■ WHAT IS EXPECTED ■
The answer should be a single number: how many lines of the entries below hold the word "Hlen".

■ PROVIDED DATA ■
_ _ _ _ _

Lemma Mat_of_data_blind d1 d2 rows cols channels rowStride :
  agree_inside rows cols channels rowStride d1 d2 →
  Mat_of_data rows cols (CV_16UC channels) d1 (rowStride * sizeof_uint16) =
  Mat_of_data rows cols (CV_16UC channels) d2 (rowStride * sizeof_uint16).
Proof.
  intros [Hlen Hag]. exact (Mat_of_data_ext d1 d2 rows cols channels rowStride CV_16U Hlen Hag).
Qed.

Lemma mask_blind m1 m2 rows cols maskStride :
  agree_inside rows cols 1 maskStride m1 m2 →
  Mat_of_data rows cols CV_8U1 m1 maskStride = Mat_of_data rows cols CV_8U1 m2 maskStride.
Proof.
  intros [Hlen Hag].
  pose proof (Mat_of_data_ext m1 m2 rows cols 1 maskStride CV_8U Hlen Hag) as H.
  simpl in H. by rewrite Z.mul_1_r in H.
Qed.

Lemma copy_back_keeps data rows cols channels rowStride out (B : Backend) :
  ensures B (lift (copy_back data rows rowStride out
                     (cc ← int_mul cols channels; Ok (cc * sizeof_uint16)%Z)))
          (keeps_outside rows cols channels rowStride data).
Proof.
  apply ensures_lift. intros data' Hrun.
  eapply copy_back_frame; [|exact Hrun].
  intros nb. unfold int_mul. case_decide; simpl; [|done].
  intros [= <-]. by apply Z.div_mul.
Qed.

Lemma copy_back_lockstep (B : Backend) d1 d2 rows cols channels rowStride out nbytes :
  agree_inside rows cols channels rowStride d1 d2 →
  lockstep B (lift (copy_back d1 rows rowStride out nbytes))
             (lift (copy_back d2 rows rowStride out nbytes))
             (agree_inside rows cols channels rowStride).
Proof.
  intros [Hlen Hagree]. apply lockstep_lift. unfold copy_back.
  pose proof (copy_rows_agree (seq 0 (Z.to_nat rows)) d1 d2 rowStride out nbytes Hlen) as H.
  destruct (copy_rows _ d1 _ _ _) as [r1|]; destruct (copy_rows _ d2 _ _ _) as [r2|];
    try done.
  destruct H as [Hl Hr]. split; [done|]. intros i Hi. apply Hr. left. by apply Hagree.
Qed.

Ltac lockstep_go :=
  repeat first
    [ apply lockstep_call
    | apply copy_back_lockstep; assumption
    | apply lockstep_bind; intros ? ].

Ltac ensures_go :=
  repeat first
    [ apply ensures_call
    | apply copy_back_keeps
    | apply ensures_bind; intros ? ].

Lemma denoise_nlm_keeps (B : Backend) data rows cols channels rowStride h :
  ensures B (denoise_nlm_opencv data rows cols channels rowStride h)
          (keeps_outside rows cols channels rowStride data).
Proof.
  unfold denoise_nlm_opencv. apply ensures_bind. intros img.
  case_decide; unfold cv.fastNlMeansDenoising, cv.medianBlur, cv.resize,
    cv.mixChannels, cv.subtract; prog_step; ensures_go.
Qed.

Lemma denoise_nlm_blind (B : Backend) d1 d2 rows cols channels rowStride h :
  agree_inside rows cols channels rowStride d1 d2 →
  lockstep B (denoise_nlm_opencv d1 rows cols channels rowStride h)
             (denoise_nlm_opencv d2 rows cols channels rowStride h)
             (agree_inside rows cols channels rowStride).
Proof.
  intros Hag. unfold denoise_nlm_opencv.
  rewrite (Mat_of_data_blind d1 d2 rows cols channels rowStride Hag).
  apply lockstep_bind. intros img.
  case_decide; unfold cv.fastNlMeansDenoising, cv.medianBlur, cv.resize,
    cv.mixChannels, cv.subtract; prog_step; lockstep_go.
Qed.

Lemma quattro_keeps (B : Backend) data rows cols channels rowStride h :
  ensures B (denoise_quattro_highres_opencv data rows cols channels rowStride h)
          (keeps_outside rows cols channels rowStride data).
Proof.
  unfold denoise_quattro_highres_opencv. apply ensures_bind. intros img.
  case_decide; unfold cv.fastNlMeansDenoising; prog_step; ensures_go.
Qed.

Lemma quattro_blind (B : Backend) d1 d2 rows cols channels rowStride h :
  agree_inside rows cols channels rowStride d1 d2 →
  lockstep B (denoise_quattro_highres_opencv d1 rows cols channels rowStride h)
             (denoise_quattro_highres_opencv d2 rows cols channels rowStride h)
             (agree_inside rows cols channels rowStride).
Proof.
  intros Hag. unfold denoise_quattro_highres_opencv.
  rewrite (Mat_of_data_blind d1 d2 rows cols channels rowStride Hag).
  apply lockstep_bind. intros img.
  case_decide; unfold cv.fastNlMeansDenoising; prog_step; lockstep_go.
Qed.

Lemma inpaint_keeps (B : Backend) data rows cols channels rowStride
    mask maskStride inpaintRadius method :
  ensures B (inpaint_bad_pixels_opencv data rows cols channels rowStride
               mask maskStride inpaintRadius method)
          (keeps_outside rows cols channels rowStride data).
Proof.
  unfold inpaint_bad_pixels_opencv. apply ensures_bind. intros img.
  apply ensures_bind. intros maskMat.
  case_decide as Hch; unfold cv.inpaint, cv.merge; prog_step.
  - apply ensures_call. apply ensures_lift. intros data' Hrun.
    eapply copy_back_frame; [|exact Hrun].
    intros nb [= <-]. rewrite Hch, Z.mul_1_r. by apply Z.div_mul.
  - ensures_go.
Qed.

Lemma inpaint_blind (B : Backend) d1 d2 rows cols channels rowStride
    m1 m2 maskStride inpaintRadius method :
  agree_inside rows cols channels rowStride d1 d2 →
  agree_inside rows cols 1 maskStride m1 m2 →
  lockstep B (inpaint_bad_pixels_opencv d1 rows cols channels rowStride
                m1 maskStride inpaintRadius method)
             (inpaint_bad_pixels_opencv d2 rows cols channels rowStride
                m2 maskStride inpaintRadius method)
             (agree_inside rows cols channels rowStride).
Proof.
  intros Hag Hmask. unfold inpaint_bad_pixels_opencv.
  rewrite (Mat_of_data_blind d1 d2 rows cols channels rowStride Hag).
  rewrite (mask_blind m1 m2 rows cols maskStride Hmask).
  apply lockstep_bind. intros img. apply lockstep_bind. intros maskMat.
  case_decide as Hch; unfold cv.inpaint, cv.merge; prog_step; lockstep_go.
Qed.

Lemma read_rows_wf data ys step esz cols ch rs :
  read_rows data ys step esz cols ch = Ok rs →
  length rs = length ys ∧
  Forall (λ r : list (list Z), length r = cols ∧ Forall (λ p : list Z, length p = ch) r) rs.
Proof.
  revert rs. induction ys as [|y ys IH]; intros rs; simpl.
  - intros [= <-]. by split.
  - unfold read_span. case_decide as Hb; [simpl|done].
    destruct (read_rows data ys step esz cols ch) as [rs'|]; [simpl|done].
    intros [= <-]. destruct (IH rs' eq_refl) as [Hl Hall].
    split; [simpl; by rewrite Hl|]. constructor; [|done].
    split; [apply length_chunks|]. apply chunks_wf.
    rewrite length_take, length_drop. lia.
Qed.

Lemma read_rows_bounds data ys step esz cols ch rs :
  read_rows data ys step esz cols ch = Ok rs →
  ∀ y, y ∈ ys → (0 ≤ Z.of_nat y * step / esz)%Z.
Proof.
  revert rs. induction ys as [|y ys IH]; intros rs; simpl.
  - intros _ y Hy. by apply elem_of_nil in Hy.
  - unfold read_span. case_decide as Hb; [simpl|done].
    destruct (read_rows data ys step esz cols ch) as [rs'|]; [simpl|done].
    intros _ y' [->|Hy']%elem_of_cons; [lia|]. by apply (IH rs').
Qed.

Lemma Mat_of_data_wf rows cols ty data step m :
  Mat_of_data rows cols ty data step = Ok m →
  Mat_wf m ∧ Mat_rows m = Z.to_nat rows ∧ Mat_cols m = Z.to_nat cols ∧ Mat_type m = ty.
Proof.
  unfold Mat_of_data.
  destruct (read_rows data _ _ _ _ _) as [rs|] eqn:Hrs; [simpl|done].
  intros [= <-]. apply read_rows_wf in Hrs as [Hl Hall].
  split; [|done]. split; [simpl; by rewrite Hl, length_seq|done].
Qed.

Lemma bicubic_keeps (B : Backend) src srcRows srcCols channels srcStride
    dst dstRows dstCols dstStride :
  ensures B (bicubic_upscale_opencv src srcRows srcCols channels srcStride
               dst dstRows dstCols dstStride)
          (keeps_outside dstRows dstCols channels dstStride dst).
Proof.
  unfold bicubic_upscale_opencv. apply ensures_bind. intros srcMat.
  unfold ensures. rewrite run_bind.
  destruct (run B (lift (Mat_of_data dstRows dstCols (CV_16UC channels) dst _)))
    as [dstMat|e] eqn:Hd; [|done]. rewrite run_lift in Hd. simpl.
  intros dst' [= <-].
  assert (∀ y, y < Z.to_nat dstRows → (0 ≤ Z.of_nat y * dstStride)%Z) as Hoff.
  { unfold Mat_of_data in Hd.
    destruct (read_rows dst _ _ _ _ _) as [rs|] eqn:Hrs; [|done].
    intros y Hy. eapply read_rows_bounds in Hrs; [|apply elem_of_seq; split; [lia|exact Hy]].
    simpl in Hrs. by rewrite Z.mul_assoc, Z.div_mul in Hrs. }
  apply Mat_of_data_wf in Hd as (Hwf & Hr & Hc & Ht).
  destruct (Mat_store_frame dst dstMat (dstStride * sizeof_uint16)
              (B (Resize srcMat (Mat_size dstMat) f64.zero f64.zero INTER_CUBIC)) Hwf)
    as [Hlen Hfr].
  split; [done|]. intros i Hi. apply Hfr. intros y Hy Hspan. apply Hi.
  unfold Mat_depth, Mat_channels in Hspan. rewrite Ht, Hc in Hspan. simpl in Hspan.
  rewrite Z.mul_assoc, Z.div_mul in Hspan by done.
  rewrite Hr in Hy. specialize (Hoff y Hy).
  exists (Z.of_nat y), (Z.of_nat i - Z.of_nat y * dstStride)%Z.
  destruct (decide (0 ≤ channels)%Z); [|nia]. destruct (decide (0 ≤ dstCols)%Z); nia.
Qed.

_ _ _ _ _

■ EXERCISE ANSWER ■
6